----- Data for this task

(* ===== verification/Prelude.v ===== *)
(** * Verification of the MMIX operating system

    MMIX is a small Unix-like kernel for x86_64, written in C, with a userland
    on top.  This library translates the kernel, its drivers and its start-up
    (all under kernel/src) and the user programs (under userspace) into Rocq
    functions and proves what makes them correct.

    ** The program and the files that model it

    Services.
    - lib/string.c: [KString].  Memory is a function from addresses to bytes
      ([Mem]); every routine on its word and byte paths.
    - lib/libk.c: [Libk].  The serial port with its flood detector, kprintf
      and the bounded formatter; output is a log.
    - mm/pmm.c: [Pmm].  The frame bitmap, its set-up from the boot loader's
      map, first-fit allocation.  [FrameAlloc] is the interface (a class with
      laws) other components allocate frames through; Pmm.v discharges it.
    - mm/kheap.c: [Kheap] (operations), [KheapSpec] (the block list as a
      list, and what kmalloc, kfree, krealloc do to it).
    - mm/pmap.c: [Pmap].  Page tables in memory, mapping, unmapping, fork
      with copy on write, page faults; frames come from [FrameAlloc].
    Processes.
    - proc/sched.[ch], proc/context.S: [Task] (the task structure), [Sched]
      (slots, switching, yielding, ticks).
    - proc/elf.c: [Elf].  The loader and the initial user stack.
    Files and devices.
    - fs/pipe.c: [Pipe].  A blocking call is a sequence of turns; a turn ends
      where the task gives up the CPU.
    - fs/vfs.c, fs/procfs.c: [Vfs], [VfsSpec].  The node tree, the ustar
      loader, paths, file contents, procfs.  Node memory comes from the class
      [NodeHeap] with the laws [NodeHeapLaws].
    - drivers/font.h, drivers/tty.c: [Font], [Screen].  The framebuffer as
      memory, text cursor, scrolling, escape sequences.
    - drivers/gfx.c: [Gfx].  Lines, rectangles, circles, integer square root.
    - drivers/kbd.c, drivers/mouse.c, drivers/devfs.c: [Kbd], [Mouse], [Devfs].
    - drivers/net/net.c: [Net].  ARP, IPv4, ICMP echo and /dev/net; the card
      is the class [Nic].
    - drivers/blockdev.c, fs/partition.c: [Block].  The tables of devices and
      partitions; a disk driver is the class [Disk].
    - fs/ext2.c: [Ext2] (operations), [Ext2Spec] (the file-system tree an
      image denotes), [Ext2Ref] (the driver refines it).  Reads go through
      [Block], buffers come from [NodeHeap].
    - drivers/rtc.c, drivers/pci.c, drivers/ide.c: [Rtc], [Pci], [Ide], over
      the port instructions of the class [Ports]; each file holds a model of
      the chip it talks to, from the chip's documentation, as an instance.
    - [Ps2]: what mouse_init sends to the PS/2 controller, serial_init and
      fpu_init.
    - [Dma]: a device with registers that reads and writes memory on its own
      ([DmaDevice]), and the machine a driver works on; [DmaSpec]: runs of
      frames taken for a device.  The drivers over it: drivers/net/e1000.c in
      [E1000], [E1000Spec] (traffic) and [E1000Init] (set-up); drivers/ahci.c
      in [Ahci], [AhciSpec]; drivers/usb/uhci.c in [Uhci], [UhciSpec];
      drivers/audio.c in [Audio], [AudioSpec].  Each Spec file says what the
      device does with what it finds in memory, from its documentation.
    - drivers/net/e1000_test.c: [NicTest], over [Nic].
    - sys/lapic.c: [Lapic], the timer of the local APIC and its calibration.
    System calls (sys/syscall.c).
    - [SysState] is the kernel's whole state, [SysDemo] a concrete one;
      [SysFd] (descriptors, pipes, console), [SysSig] (signals, groups, rudo,
      user ids), [SysProc] (fork, exec, exit, wait), [SysMem] (mmap, brk,
      information), [SysGfx] (graphics), [Syscall] (the table and the entry
      path).  [SysFdSpec], [SysSigSpec], [SysMemSpec] hold their theorems.
    - [SysOwn], [SysInv], [SysKeep], [SysForkWait], [SysSafe]: the invariant
      of the running kernel, one preservation lemma per call, and the
      theorems about sequences of events.
    Processor (arch/x86_64, lib/panic.c).
    - [Idt]: descriptor tables, the two interrupt controllers, the handler
      of every vector and the panic screen, over the state of [SysState].
    Start-up (main.c).
    - [Boot]: [_start] from the boot loader's answers to the first task, with
      the state of every driver beside that of [SysState], and syscall_init;
      [BootSpec]: the invariant it establishes; [BootDemo]: a machine that
      boots, by evaluation.
    User programs (userspace).
    - [Libc]: strings, numbers, the allocator, the system call wrappers.
    - [Sh], [ShSpec]: the shell, as a program of system calls, and what the
      processes it starts do.  [Calc], [Sha256], [Base64]: one file each, with
      its reference definition.
    - [Progs]: every other program, each as its main over [Libc] and so over
      the kernel's own model, with its buffers in user memory; [ProgsSpec]:
      what cat, wc, grep and ping do.

    ** What the theorems show

    - The kernel as a whole (SysSafe): the step relation [kernel_step] makes
      a system call, resumes a parked one, or takes an interrupt; [sys_ok] is
      kept by every sequence of steps; while an unprivileged task runs nobody
      becomes root; the rudo protocol hands root to the requester only.
    - Start-up: when [_start] reaches the first task, [sys_ok] holds, whatever
      the disk, the archive and the devices contain, so it holds ever after.
    - Memory: first fit, exact counters and round trips of the frame
      allocator; kmalloc and kfree keep a well-formed list of disjoint blocks;
      pmap_map and pmap_unmap refine the update of one page of a map.
    - Scheduling: round robin, fairness within 63 yields, one running task
      and distinct process ids in every reachable state.
    - Pipes: bytes come out as they went in under any interleaving, and no
      wake-up is lost.
    - Signals: order and effect of delivery, sigreturn restores the context.
    - Files: archives load completely, writes read back, creation keeps
      other paths.
    - Devices: the terminal writes only inside the framebuffer for every byte
      stream; the keyboard ring is a bounded queue; Ctrl+C reaches exactly the
      foreground group; drawing ends and paints what it should.
    - Disks: each partition reads its part of the disk; the IDE driver returns
      the sectors asked for; mounting, reading and listing on ext2 refine a
      tree of files and directories.
    - Interrupts: every vector keeps [sys_ok] and is acknowledged once; a
      faulting user program is ended and nothing else is.
    - Chips: the clock is read consistently while it ticks; PCI enumeration
      lists what is there and leaves the registers as they were.
    - Devices that write memory: the network card's frames arrive and leave
      complete and in order; a SATA read gives the sectors and touches nothing
      else; the USB controller, which may work at any moment, stays inside its
      nine frames; the sound card plays what it is given.
    - Network: checksums, echo exchange, address parsing, /dev/net's owner.
    - User programs: the shell parses its lines back and wires pipelines
      without a stray descriptor; sha256 is SHA-256 for any cut of its input;
      base64 decodes what it encodes; calc evaluates its grammar; strstr is
      the first occurrence; cat prints the file and grep its matching lines,
      through the system calls down to the screen; ping and the kernel read
      addresses alike.
    Examples named in comments record behaviour that is surprising, such as
    lengths that wrap in sys_mmap or circles that leave the framebuffer.

    ** Conventions, fuel and bounds

    A w-bit integer is a [Z] with its wrap-around written out ([u32], [s32],
    [.+]).  C loops are structural recursions on a count the code bounds
    (slots, descriptors, pages), or take fuel with a theorem that it is
    enough: the heap list's length, the number of bytes of an archive, the
    33 turns of signal delivery (every turn clears one of 32 bits), the pixels
    of a line.  Interrupts are off in the kernel except where a call halts or
    yields, so a call runs to such a point in one step.  User memory is the
    running task's view; the pages behind user pointers are taken as mapped.

    The loops of ext2 and of the calculator carry fuel whose end is an
    outcome of its own ([Forever], [NoFuel]), and the theorems show that it
    is not reached; a directory entry of length 0 makes the real loop endless.
    The clock's loop takes as much fuel as the chip stays busy, and so do the
    waits of the other drivers that the code does not bound (a reset of the
    USB or SATA controller, the sound card, the ticks of the PIT); their other
    waits are bounded by the code and modelled with its bounds.

    The loops of the user programs that run to the end of their input take
    fuel; the theorems about cat, wc and grep ask for one turn more than there
    are blocks or bytes, and show that the program returns.

    The file system, ext2 and the system calls use the heap through the laws
    of [NodeHeapLaws], which say that addresses handed out are distinct.
    [KheapSpec] proves more of kmalloc; of kfree it needs free neighbours in
    the list to be neighbours in memory, which the code does not check
    ([kfree_merges_distant_regions]), so the laws are assumptions there.

    A device works when the driver touches it: [DmaDevice] has one operation
    for what the device does in between, which is run at each access.  Fences
    and cache flushes are the order of the accesses.

    ** Not modelled

    The assembly stubs (system call entry, interrupt entry, the jump to user
    mode, the start of a user program), of which only what they hand to the C
    code is modelled.  The structures of limine.h that the kernel does not
    read.  In start-up, heap_init, since the node memory of the file system is
    behind an interface there, and what reads of the disk change in the SATA
    driver while the file system is mounted. *)
From stdpp Require Export base tactics list numbers option gmap strings functions.
From Stdlib Require Export ZArith Lia.

#[global] Open Scope Z_scope.

(** ** Machine integers

    A w-bit unsigned C integer is the [Z] in [0 .. 2^w); the casts below are
    the C conversions (the kernel is built for x86_64: [int] is 32 bits,
    [long], [size_t] and pointers are 64 bits). *)

Definition u8 (x : Z) : Z := x mod 2 ^ 8.
Definition u16 (x : Z) : Z := x mod 2 ^ 16.
Definition u32 (x : Z) : Z := x mod 2 ^ 32.
Definition u64 (x : Z) : Z := x mod 2 ^ 64.

Definition swrap (w x : Z) : Z := (x + 2 ^ (w - 1)) mod 2 ^ w - 2 ^ (w - 1).
Definition s8 (x : Z) : Z := swrap 8 x.
Definition s32 (x : Z) : Z := swrap 32 x.
Definition s64 (x : Z) : Z := swrap 64 x.

Declare Scope word_scope.
Delimit Scope word_scope with word.
Notation "a .+ b" := (u64 (a + b)) (at level 50, left associativity) : word_scope.
Notation "a .- b" := (u64 (a - b)) (at level 50, left associativity) : word_scope.
Notation "a .* b" := (u64 (a * b)) (at level 40, left associativity) : word_scope.
#[global] Open Scope word_scope.

(** [lia] sees through division and remainder by constants everywhere. *)
Ltac Zify.zify_post_hook ::= Z.to_euclidean_division_equations.

Ltac unfold_words := unfold u8, u16, u32, u64, s8, s32, s64, swrap in *.
Ltac word_lia := unfold_words; lia.

Lemma u8_range x : 0 <= u8 x < 2 ^ 8.
Proof. word_lia. Qed.
Lemma u16_range x : 0 <= u16 x < 2 ^ 16.
Proof. word_lia. Qed.
Lemma u32_range x : 0 <= u32 x < 2 ^ 32.
Proof. word_lia. Qed.
Lemma u64_range x : 0 <= u64 x < 2 ^ 64.
Proof. word_lia. Qed.

Lemma u8_small x : 0 <= x < 2 ^ 8 -> u8 x = x.
Proof. word_lia. Qed.
Lemma u16_small x : 0 <= x < 2 ^ 16 -> u16 x = x.
Proof. word_lia. Qed.
Lemma u32_small x : 0 <= x < 2 ^ 32 -> u32 x = x.
Proof. word_lia. Qed.
Lemma u64_small x : 0 <= x < 2 ^ 64 -> u64 x = x.
Proof. word_lia. Qed.
Lemma s32_small x : - 2 ^ 31 <= x < 2 ^ 31 -> s32 x = x.
Proof. word_lia. Qed.
Lemma s64_small x : - 2 ^ 63 <= x < 2 ^ 63 -> s64 x = x.
Proof. word_lia. Qed.

(** Adding and removing an offset cancels, whatever wraps in between. *)
Lemma u64_add_sub a h : 0 <= a < 2 ^ 64 -> u64 (u64 (a + h) - h) = a.
Proof.
  intros. unfold u64. rewrite Zminus_mod_idemp_l, Z.add_simpl_r. by apply Z.mod_small.
Qed.

Create Rewrite HintDb words.
#[export] Hint Rewrite u8_small u16_small u32_small u64_small s32_small s64_small
  using lia : words.
Ltac wsimp := autorewrite with words in *.

(** ** Case analysis on the boolean tests of the source *)

Ltac bool_hyps :=
  repeat match goal with
  | H : (_ && _) = true |- _ => apply andb_true_iff in H as [? ?]
  | H : (_ || _) = false |- _ => apply orb_false_iff in H as [? ?]
  | H : negb _ = true |- _ => apply negb_true_iff in H
  | H : negb _ = false |- _ => apply negb_false_iff in H
  | H : (_ =? _) = true |- _ => apply Z.eqb_eq in H
  | H : (_ =? _) = false |- _ => apply Z.eqb_neq in H
  | H : (_ <? _) = true |- _ => apply Z.ltb_lt in H
  | H : (_ <? _) = false |- _ => apply Z.ltb_ge in H
  | H : (_ <=? _) = true |- _ => apply Z.leb_le in H
  | H : (_ <=? _) = false |- _ => apply Z.leb_gt in H
  end.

----------

__Task brief__: Each line of the data that contains "entry" should be counted; please give only the number.

__Expected output__: 3